= Description of the task =
Go through the entries below. Copy each line in which "FreeTexture" appears.
• • •
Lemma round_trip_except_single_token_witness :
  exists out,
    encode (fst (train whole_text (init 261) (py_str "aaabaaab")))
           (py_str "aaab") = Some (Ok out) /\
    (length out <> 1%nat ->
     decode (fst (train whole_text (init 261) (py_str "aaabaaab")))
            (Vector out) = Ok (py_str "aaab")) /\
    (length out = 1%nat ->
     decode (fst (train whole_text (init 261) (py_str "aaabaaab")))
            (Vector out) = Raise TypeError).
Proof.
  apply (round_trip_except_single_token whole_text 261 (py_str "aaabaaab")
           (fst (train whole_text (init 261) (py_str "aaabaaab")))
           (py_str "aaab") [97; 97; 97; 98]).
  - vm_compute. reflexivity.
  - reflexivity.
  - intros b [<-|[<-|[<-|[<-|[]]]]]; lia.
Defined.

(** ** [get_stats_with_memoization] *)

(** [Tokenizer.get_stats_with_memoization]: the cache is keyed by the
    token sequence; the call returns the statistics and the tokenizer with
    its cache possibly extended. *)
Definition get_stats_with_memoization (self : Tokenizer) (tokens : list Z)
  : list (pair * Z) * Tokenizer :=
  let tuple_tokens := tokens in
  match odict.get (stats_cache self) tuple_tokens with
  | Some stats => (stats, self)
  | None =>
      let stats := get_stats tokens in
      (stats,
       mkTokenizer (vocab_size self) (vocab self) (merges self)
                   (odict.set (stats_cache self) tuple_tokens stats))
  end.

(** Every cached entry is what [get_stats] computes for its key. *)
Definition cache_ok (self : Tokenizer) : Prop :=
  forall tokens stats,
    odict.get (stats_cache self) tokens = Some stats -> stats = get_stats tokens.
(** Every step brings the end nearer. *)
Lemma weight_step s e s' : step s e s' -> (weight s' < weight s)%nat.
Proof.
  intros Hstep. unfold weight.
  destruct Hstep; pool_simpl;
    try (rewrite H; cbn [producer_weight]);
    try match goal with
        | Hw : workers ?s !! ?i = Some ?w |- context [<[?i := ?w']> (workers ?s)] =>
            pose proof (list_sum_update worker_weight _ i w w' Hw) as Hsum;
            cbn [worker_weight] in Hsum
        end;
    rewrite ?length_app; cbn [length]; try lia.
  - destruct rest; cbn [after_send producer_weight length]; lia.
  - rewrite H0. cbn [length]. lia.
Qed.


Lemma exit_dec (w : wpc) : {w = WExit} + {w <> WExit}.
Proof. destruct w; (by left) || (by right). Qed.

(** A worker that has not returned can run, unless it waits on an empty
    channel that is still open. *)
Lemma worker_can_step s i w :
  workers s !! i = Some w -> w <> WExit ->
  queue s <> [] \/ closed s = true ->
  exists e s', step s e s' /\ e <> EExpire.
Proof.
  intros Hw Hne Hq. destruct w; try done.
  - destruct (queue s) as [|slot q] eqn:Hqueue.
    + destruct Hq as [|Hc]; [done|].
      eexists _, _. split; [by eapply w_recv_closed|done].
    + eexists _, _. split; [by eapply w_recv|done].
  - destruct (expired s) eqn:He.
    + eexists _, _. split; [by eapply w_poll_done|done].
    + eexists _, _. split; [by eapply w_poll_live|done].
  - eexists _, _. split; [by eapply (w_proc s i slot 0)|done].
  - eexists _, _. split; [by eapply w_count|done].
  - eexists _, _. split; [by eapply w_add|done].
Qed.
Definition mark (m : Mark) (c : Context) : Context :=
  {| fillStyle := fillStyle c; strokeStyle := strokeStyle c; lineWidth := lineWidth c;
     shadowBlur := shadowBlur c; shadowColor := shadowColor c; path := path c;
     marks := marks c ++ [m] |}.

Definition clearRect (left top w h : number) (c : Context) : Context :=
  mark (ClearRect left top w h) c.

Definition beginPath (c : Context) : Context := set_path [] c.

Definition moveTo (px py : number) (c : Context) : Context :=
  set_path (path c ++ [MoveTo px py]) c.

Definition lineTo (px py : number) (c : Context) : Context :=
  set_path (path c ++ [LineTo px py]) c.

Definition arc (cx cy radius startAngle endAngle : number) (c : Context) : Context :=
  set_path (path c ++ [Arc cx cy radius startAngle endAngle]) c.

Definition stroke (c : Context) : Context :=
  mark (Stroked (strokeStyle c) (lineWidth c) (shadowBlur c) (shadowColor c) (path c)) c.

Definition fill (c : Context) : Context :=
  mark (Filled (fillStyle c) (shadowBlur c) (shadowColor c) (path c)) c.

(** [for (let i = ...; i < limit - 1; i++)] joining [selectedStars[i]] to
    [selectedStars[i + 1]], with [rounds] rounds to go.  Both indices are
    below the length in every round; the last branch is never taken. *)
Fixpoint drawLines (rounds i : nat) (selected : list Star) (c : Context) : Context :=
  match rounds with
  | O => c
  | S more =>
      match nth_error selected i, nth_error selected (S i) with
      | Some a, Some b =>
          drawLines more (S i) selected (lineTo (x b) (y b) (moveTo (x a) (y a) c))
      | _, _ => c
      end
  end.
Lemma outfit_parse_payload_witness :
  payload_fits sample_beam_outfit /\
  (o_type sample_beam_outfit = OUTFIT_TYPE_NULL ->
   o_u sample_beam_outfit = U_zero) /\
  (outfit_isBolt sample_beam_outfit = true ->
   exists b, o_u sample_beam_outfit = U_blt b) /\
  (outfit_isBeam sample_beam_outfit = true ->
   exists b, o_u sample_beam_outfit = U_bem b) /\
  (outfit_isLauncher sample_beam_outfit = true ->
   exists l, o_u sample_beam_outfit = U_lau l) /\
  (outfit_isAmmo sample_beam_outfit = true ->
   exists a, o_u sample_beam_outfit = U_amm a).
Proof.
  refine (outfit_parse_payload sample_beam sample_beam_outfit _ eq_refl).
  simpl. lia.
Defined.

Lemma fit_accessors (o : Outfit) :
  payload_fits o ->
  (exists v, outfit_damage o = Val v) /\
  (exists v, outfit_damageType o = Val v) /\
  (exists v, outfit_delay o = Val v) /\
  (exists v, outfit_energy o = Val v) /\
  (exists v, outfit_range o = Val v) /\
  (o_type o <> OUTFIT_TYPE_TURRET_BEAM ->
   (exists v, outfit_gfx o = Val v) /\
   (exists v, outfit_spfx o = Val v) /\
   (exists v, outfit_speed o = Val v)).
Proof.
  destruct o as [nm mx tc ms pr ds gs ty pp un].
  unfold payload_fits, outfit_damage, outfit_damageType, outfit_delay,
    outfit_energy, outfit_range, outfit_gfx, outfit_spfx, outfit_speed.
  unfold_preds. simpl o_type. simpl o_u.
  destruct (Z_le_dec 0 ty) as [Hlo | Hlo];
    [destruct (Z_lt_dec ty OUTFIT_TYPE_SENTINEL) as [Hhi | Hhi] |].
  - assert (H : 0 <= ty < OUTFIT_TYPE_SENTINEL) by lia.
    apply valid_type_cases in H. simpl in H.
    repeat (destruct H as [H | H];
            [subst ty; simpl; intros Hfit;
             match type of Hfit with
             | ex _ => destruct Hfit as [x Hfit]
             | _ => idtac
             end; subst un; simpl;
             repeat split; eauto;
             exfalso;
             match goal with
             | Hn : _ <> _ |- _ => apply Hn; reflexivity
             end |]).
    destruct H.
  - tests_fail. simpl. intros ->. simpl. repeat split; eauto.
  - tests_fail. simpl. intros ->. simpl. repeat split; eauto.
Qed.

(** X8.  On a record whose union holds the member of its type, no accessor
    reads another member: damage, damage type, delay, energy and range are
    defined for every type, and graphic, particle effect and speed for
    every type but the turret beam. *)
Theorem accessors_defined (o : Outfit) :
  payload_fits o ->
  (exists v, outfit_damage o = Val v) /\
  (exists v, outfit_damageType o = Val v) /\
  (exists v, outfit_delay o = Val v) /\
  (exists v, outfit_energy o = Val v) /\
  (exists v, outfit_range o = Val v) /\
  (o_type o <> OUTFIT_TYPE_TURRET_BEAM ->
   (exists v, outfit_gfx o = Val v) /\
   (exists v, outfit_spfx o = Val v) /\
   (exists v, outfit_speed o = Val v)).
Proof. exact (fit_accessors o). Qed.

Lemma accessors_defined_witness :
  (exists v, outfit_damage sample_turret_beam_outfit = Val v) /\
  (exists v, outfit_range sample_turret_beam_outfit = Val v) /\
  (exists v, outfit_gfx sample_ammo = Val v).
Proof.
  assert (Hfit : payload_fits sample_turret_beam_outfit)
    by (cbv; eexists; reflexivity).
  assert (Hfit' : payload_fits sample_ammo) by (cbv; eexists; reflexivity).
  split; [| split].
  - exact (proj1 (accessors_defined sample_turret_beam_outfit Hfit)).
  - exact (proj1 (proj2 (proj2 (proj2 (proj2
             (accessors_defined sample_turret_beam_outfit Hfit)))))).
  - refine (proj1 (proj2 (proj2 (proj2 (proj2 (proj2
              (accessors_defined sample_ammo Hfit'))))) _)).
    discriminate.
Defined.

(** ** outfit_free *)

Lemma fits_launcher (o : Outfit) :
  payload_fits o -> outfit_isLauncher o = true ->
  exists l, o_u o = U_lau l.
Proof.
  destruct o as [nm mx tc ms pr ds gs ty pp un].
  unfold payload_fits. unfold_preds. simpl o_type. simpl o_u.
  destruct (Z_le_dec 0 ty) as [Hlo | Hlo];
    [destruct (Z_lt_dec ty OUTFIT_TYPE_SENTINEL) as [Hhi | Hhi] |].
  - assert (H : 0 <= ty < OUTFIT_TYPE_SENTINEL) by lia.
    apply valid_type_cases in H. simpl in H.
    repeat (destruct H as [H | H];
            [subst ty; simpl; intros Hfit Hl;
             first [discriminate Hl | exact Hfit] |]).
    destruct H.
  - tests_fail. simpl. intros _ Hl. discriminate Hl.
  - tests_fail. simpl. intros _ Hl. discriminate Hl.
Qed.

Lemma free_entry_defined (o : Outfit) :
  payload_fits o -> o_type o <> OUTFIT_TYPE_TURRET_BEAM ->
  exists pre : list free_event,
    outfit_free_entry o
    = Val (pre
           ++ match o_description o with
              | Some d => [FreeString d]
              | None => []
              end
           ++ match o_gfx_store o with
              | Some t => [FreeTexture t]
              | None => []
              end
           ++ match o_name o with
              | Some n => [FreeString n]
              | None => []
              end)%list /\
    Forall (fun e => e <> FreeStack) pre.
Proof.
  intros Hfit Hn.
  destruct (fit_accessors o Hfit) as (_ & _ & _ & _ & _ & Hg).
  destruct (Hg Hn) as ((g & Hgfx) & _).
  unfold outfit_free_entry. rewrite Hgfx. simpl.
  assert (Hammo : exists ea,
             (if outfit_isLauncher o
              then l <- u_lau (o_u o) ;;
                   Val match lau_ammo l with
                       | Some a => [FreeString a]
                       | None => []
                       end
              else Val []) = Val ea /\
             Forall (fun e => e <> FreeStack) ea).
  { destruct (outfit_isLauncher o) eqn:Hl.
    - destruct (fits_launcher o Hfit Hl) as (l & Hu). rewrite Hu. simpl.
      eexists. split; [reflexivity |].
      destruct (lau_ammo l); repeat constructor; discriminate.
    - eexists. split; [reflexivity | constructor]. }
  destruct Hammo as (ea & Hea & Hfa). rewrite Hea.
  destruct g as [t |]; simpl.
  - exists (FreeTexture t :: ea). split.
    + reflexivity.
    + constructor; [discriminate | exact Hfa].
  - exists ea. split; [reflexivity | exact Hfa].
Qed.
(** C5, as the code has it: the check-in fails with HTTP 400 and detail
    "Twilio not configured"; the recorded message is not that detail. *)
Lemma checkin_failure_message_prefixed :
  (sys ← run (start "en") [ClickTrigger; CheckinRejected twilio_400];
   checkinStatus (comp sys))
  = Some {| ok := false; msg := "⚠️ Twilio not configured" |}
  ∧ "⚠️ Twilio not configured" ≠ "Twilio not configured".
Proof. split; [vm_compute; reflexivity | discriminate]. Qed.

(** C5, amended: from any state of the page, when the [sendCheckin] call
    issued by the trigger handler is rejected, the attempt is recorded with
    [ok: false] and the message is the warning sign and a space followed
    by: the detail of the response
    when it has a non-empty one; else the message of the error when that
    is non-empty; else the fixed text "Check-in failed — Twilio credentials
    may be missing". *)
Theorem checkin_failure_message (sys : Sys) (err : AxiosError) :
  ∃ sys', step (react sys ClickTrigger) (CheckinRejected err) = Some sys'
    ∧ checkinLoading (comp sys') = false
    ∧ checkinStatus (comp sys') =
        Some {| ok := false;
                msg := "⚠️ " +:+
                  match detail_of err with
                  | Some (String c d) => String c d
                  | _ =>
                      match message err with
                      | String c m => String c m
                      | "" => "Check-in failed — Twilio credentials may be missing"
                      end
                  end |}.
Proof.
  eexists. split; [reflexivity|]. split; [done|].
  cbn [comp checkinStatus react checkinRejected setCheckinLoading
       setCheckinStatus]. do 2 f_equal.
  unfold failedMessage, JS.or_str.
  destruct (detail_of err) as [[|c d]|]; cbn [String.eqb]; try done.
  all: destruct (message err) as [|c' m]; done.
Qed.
• • •
= Your response =
              | Some t => [FreeTexture t]
  - exists (FreeTexture t :: ea). split.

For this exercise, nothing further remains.